Problem statement – In the listing below, find the line with "md_is_dir : bool;" and the line with "fs_canonicalize : string". Repeat those two lines and all lines between them exactly.

Task data –
(* ===== verification/Paths.v ===== *)
(** * Paths and the filesystem

    [std::path] on the Unix targets, for the sandbox checks of the file and
    shell services: components, joining, component-wise prefixes and parents.
    The filesystem itself is the class [Filesystem] of the system calls the
    services make. *)
From S2P Require Import Prelude Errors.

Inductive Component := RootDir | CurDir | ParentDir | Normal (s : list byte).

#[export] Instance Component_eq_dec : EqDecision Component.
Proof. solve_decision. Defined.

Definition SLASH : byte := x2f.
Definition is_slash (b : byte) : bool := byte_val b =? byte_val SLASH.

(** The pieces of a path between separators. *)
Fixpoint split_slash (acc : list byte) (l : list byte) : list (list byte) :=
  match l with
  | [] => [acc]
  | b :: l => if is_slash b then acc :: split_slash [] l else split_slash (acc ++ [b]) l
  end.

Definition DOT : list byte := [x2e].
Definition DOTDOT : list byte := [x2e; x2e].

(** Empty pieces and inner [.] pieces vanish. *)
Definition piece (s : list byte) : list Component :=
  if bool_decide (s = []) || bool_decide (s = DOT) then []
  else if bool_decide (s = DOTDOT) then [ParentDir] else [Normal s].

Definition is_absolute (p : string) : bool := starts_with_byte SLASH p.

(** [Path::components]: a leading [.] is kept on a relative path. *)
Definition components (p : string) : list Component :=
  match split_slash [] (as_bytes p) with
  | [] => []
  | first :: rest =>
      (if is_absolute p then [RootDir]
       else if bool_decide (first = DOT) then [CurDir] else piece first)
      ++ concat (piece <$> rest)
  end.

(** [Path::starts_with]: component-wise prefix. *)
Fixpoint comp_prefix (p q : list Component) : bool :=
  match p, q with
  | [], _ => true
  | a :: p, b :: q => bool_decide (a = b) && comp_prefix p q
  | _ :: _, [] => false
  end.
Definition path_starts_with (p base : string) : bool :=
  comp_prefix (components base) (components p).

(** [Path::eq]: component-wise equality. *)
Definition path_eqb (p q : string) : bool := bool_decide (components p = components q).

(** [PathBuf::push], [Path::join]. *)
Definition ends_with_slash (p : string) : bool :=
  match last (as_bytes p) with Some b => is_slash b | None => false end.
Definition path_join (base arg : string) : string :=
  if is_absolute arg then arg
  else if str_is_empty base || ends_with_slash base then base +:+ arg
  else base +:+ "/" +:+ arg.

(** Whether [Path::parent] exists: the path is neither empty nor just the
    root. *)
Definition has_parent (p : string) : bool :=
  match last (components p) with
  | Some RootDir | None => false
  | _ => true
  end.

Lemma path_eqb_eq p q : path_eqb p q = true <-> components p = components q.
Proof. apply bool_decide_eq_true. Qed.

Lemma path_eqb_refl p : path_eqb p p = true.
Proof. unfold path_eqb. by rewrite bool_decide_eq_true. Qed.

Lemma path_eqb_sym p q : path_eqb p q = path_eqb q p.
Proof. unfold path_eqb. apply bool_decide_ext. split; congruence. Qed.

Lemma path_eqb_trans p q r : path_eqb p q = true -> path_eqb p r = path_eqb q r.
Proof. unfold path_eqb. intros H. bool_to_prop. by rewrite H. Qed.

Lemma comp_prefix_spec p q : comp_prefix p q = true <-> exists r, q = p ++ r.
Proof.
  revert q; induction p as [|a p IH]; intros q; cbn.
  - split; [intros _; by exists q|done].
  - destruct q as [|b q]; [naive_solver|].
    rewrite andb_true_iff, bool_decide_eq_true, IH. naive_solver.
Qed.

(** ** System calls *)

Record Metadata := mkMetadata {
  md_is_dir : bool;
  md_is_symlink : bool;
  md_len : Z;
  md_modified_secs : option Z;   (* seconds since the epoch, when available *)
  md_mode : Z;
}.

(** What the operating system answers at one moment. *)
Class Filesystem := {
  fs_canonicalize : string -> Result IoError string;
  fs_symlink_metadata : string -> Result IoError Metadata;
  fs_metadata : string -> Result IoError Metadata;
}.

(** [Path::is_dir]. *)
Definition fs_is_dir `{Filesystem} (p : string) : bool :=
  match fs_metadata p with Ok m => md_is_dir m | Err _ => false end.

(** ** Joining stays below the base *)

Lemma split_slash_app acc a b :
  split_slash acc (a ++ SLASH :: b) = split_slash acc a ++ split_slash [] b.
Proof.
  revert acc; induction a as [|x a IH]; intros acc; [done|].
  cbn. destruct (is_slash x); cbn; by rewrite IH.
Qed.

Lemma split_slash_no_slash acc l :
  Forall (fun b => is_slash b = false) l -> split_slash acc l = [acc ++ l].
Proof.
  intros Hl. revert acc. induction Hl as [|b l Hb Hl IH]; intros acc; cbn.
  - by rewrite app_nil_r.
  - by rewrite Hb, IH, <- app_assoc.
Qed.

Lemma split_slash_cons acc l : exists p r, split_slash acc l = p :: r.
Proof. revert acc; induction l; intros acc; cbn; [eauto|]. case_match; eauto. Qed.

Lemma is_absolute_append s t : str_is_empty s = false -> is_absolute (s +:+ t) = is_absolute s.
Proof.
  unfold is_absolute, starts_with_byte, str_is_empty. rewrite as_bytes_append.
  by destruct (as_bytes s).
Qed.

Definition pieces (rel : string) : list Component :=
  concat (piece <$> split_slash [] (as_bytes rel)).

(** The pieces of a relative path are appended to the base's components. *)
Lemma components_join base rel :
  str_is_empty base = false -> is_absolute rel = false ->
  components (path_join base rel) = components base ++ pieces rel.
Proof.
  intros Hb Hr. unfold path_join. rewrite Hr, Hb. cbn [orb].
  assert (Hsl : forall d e, as_bytes d = as_bytes base \/ as_bytes base = as_bytes d ++ [SLASH] ->
            as_bytes e = as_bytes d ++ SLASH :: as_bytes rel -> str_is_empty e = false ->
            is_absolute e = is_absolute base -> (as_bytes d = [] -> is_absolute base = true) ->
            components e = components base ++ pieces rel).
  { intros d e Hd He Hne Habs Hdn. unfold components. rewrite He, split_slash_app, Habs.
    unfold pieces. destruct (split_slash_cons [] (as_bytes d)) as (p & r & Hp). rewrite Hp.
    assert (Hbp : exists r', split_slash [] (as_bytes base) = p :: r' /\
                    concat (piece <$> r') = concat (piece <$> r)).
    { destruct Hd as [<-| ->]; [eauto|]. change [SLASH] with (SLASH :: []).
      rewrite split_slash_app, Hp. exists (r ++ [[]]). split; [done|].
      rewrite fmap_app, concat_app. cbn. by rewrite !app_nil_r. }
    destruct Hbp as (r' & -> & Hr'). rewrite Hr'. cbn [app].
    rewrite fmap_app, concat_app, <- app_assoc. done. }
  destruct (ends_with_slash base) eqn:Ee.
  - unfold ends_with_slash in Ee. destruct (last (as_bytes base)) as [b|] eqn:El; [|done].
    apply last_Some in El as [d El]. unfold is_slash in Ee. apply Z.eqb_eq, byte_val_inj in Ee.
    subst b. apply (Hsl (String.string_of_list_byte d)); rewrite ?as_bytes_string_of.
    + by right.
    + by rewrite as_bytes_append, El, <- app_assoc.
    + unfold str_is_empty in *. rewrite as_bytes_append. by destruct (as_bytes base).
    + by apply is_absolute_append.
    + intros ->. unfold is_absolute, starts_with_byte. by rewrite El.
  - apply (Hsl base).
    + by left.
    + rewrite !as_bytes_append. done.
    + unfold str_is_empty in *. rewrite as_bytes_append. by destruct (as_bytes base).
    + by apply is_absolute_append.
    + unfold str_is_empty in Hb. by destruct (as_bytes base).
Qed.

(** Names that occur as normal components. *)
Definition good_name (s : list byte) : Prop :=
  s <> [] /\ s <> DOT /\ s <> DOTDOT /\ Forall (fun b => is_slash b = false) s.

Lemma piece_good s : good_name s -> piece s = [Normal s].
Proof.
  intros (H1 & H2 & H3 & _). unfold piece. rewrite !bool_decide_eq_false_2 by done. done.
Qed.

Lemma split_slash_pieces acc l :
  Forall (fun b => is_slash b = false) acc ->
  Forall (Forall (fun b => is_slash b = false)) (split_slash acc l).
Proof.
  revert acc; induction l as [|b l IH]; intros acc Ha; cbn; [by constructor|].
  destruct (is_slash b) eqn:E; [constructor; auto|]. apply IH.
  apply Forall_app. split; [done|by repeat constructor].
Qed.

Lemma components_normal p s : Normal s ∈ components p -> good_name s.
Proof.
  assert (Hpiece : forall q, Forall (fun b => is_slash b = false) q ->
            Normal s ∈ piece q -> good_name s).
  { intros q Hq. unfold piece. destruct (bool_decide _ || _) eqn:E; [by intros ?%not_elem_of_nil|].
    destruct (bool_decide (q = DOTDOT)) eqn:E2; bool_to_prop.
    - by intros ?%list_elem_of_singleton.
    - intros ?%list_elem_of_singleton. simplify_eq. done. }
  unfold components.
  pose proof (split_slash_pieces [] (as_bytes p) ltac:(constructor)) as Hall.
  destruct (split_slash [] (as_bytes p)) as [|f r]; [by intros ?%not_elem_of_nil|].
  inversion Hall as [|? ? Hf Hr]; subst. intros [Hin|Hin]%elem_of_app.
  - destruct (is_absolute p); [by apply list_elem_of_singleton in Hin|].
    destruct (bool_decide (f = DOT)); [by apply list_elem_of_singleton in Hin|].
    by apply (Hpiece f).
  - apply list_elem_of_In, in_concat in Hin as (l & Hl & Hin).
    apply list_elem_of_In, list_elem_of_fmap in Hl as (q & -> & Hq).
    apply (Hpiece q); [|by apply list_elem_of_In].
    rewrite Forall_forall in Hr. by apply Hr.
Qed.

(** [Path::parent], rendered from the components. *)
Definition render (cs : list Component) : string :=
  let name c := match c with
                | RootDir => EmptyString
                | CurDir => "."
                | ParentDir => ".."
                | Normal s => String.string_of_list_byte s
                end in
  match cs with
  | RootDir :: [] => "/"
  | _ => foldl (fun acc c => match c with
                             | RootDir => "/"
                             | _ => path_join acc (name c)
                             end) EmptyString cs
  end.
Definition path_parent (p : string) : option string :=
  if has_parent p then Some (render (removelast (components p))) else None.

Solution to this exercise –
  md_is_dir : bool;
  md_is_symlink : bool;
  md_len : Z;
  md_modified_secs : option Z;   (* seconds since the epoch, when available *)
  md_mode : Z;
}.

(** What the operating system answers at one moment. *)
Class Filesystem := {
  fs_canonicalize : string -> Result IoError string;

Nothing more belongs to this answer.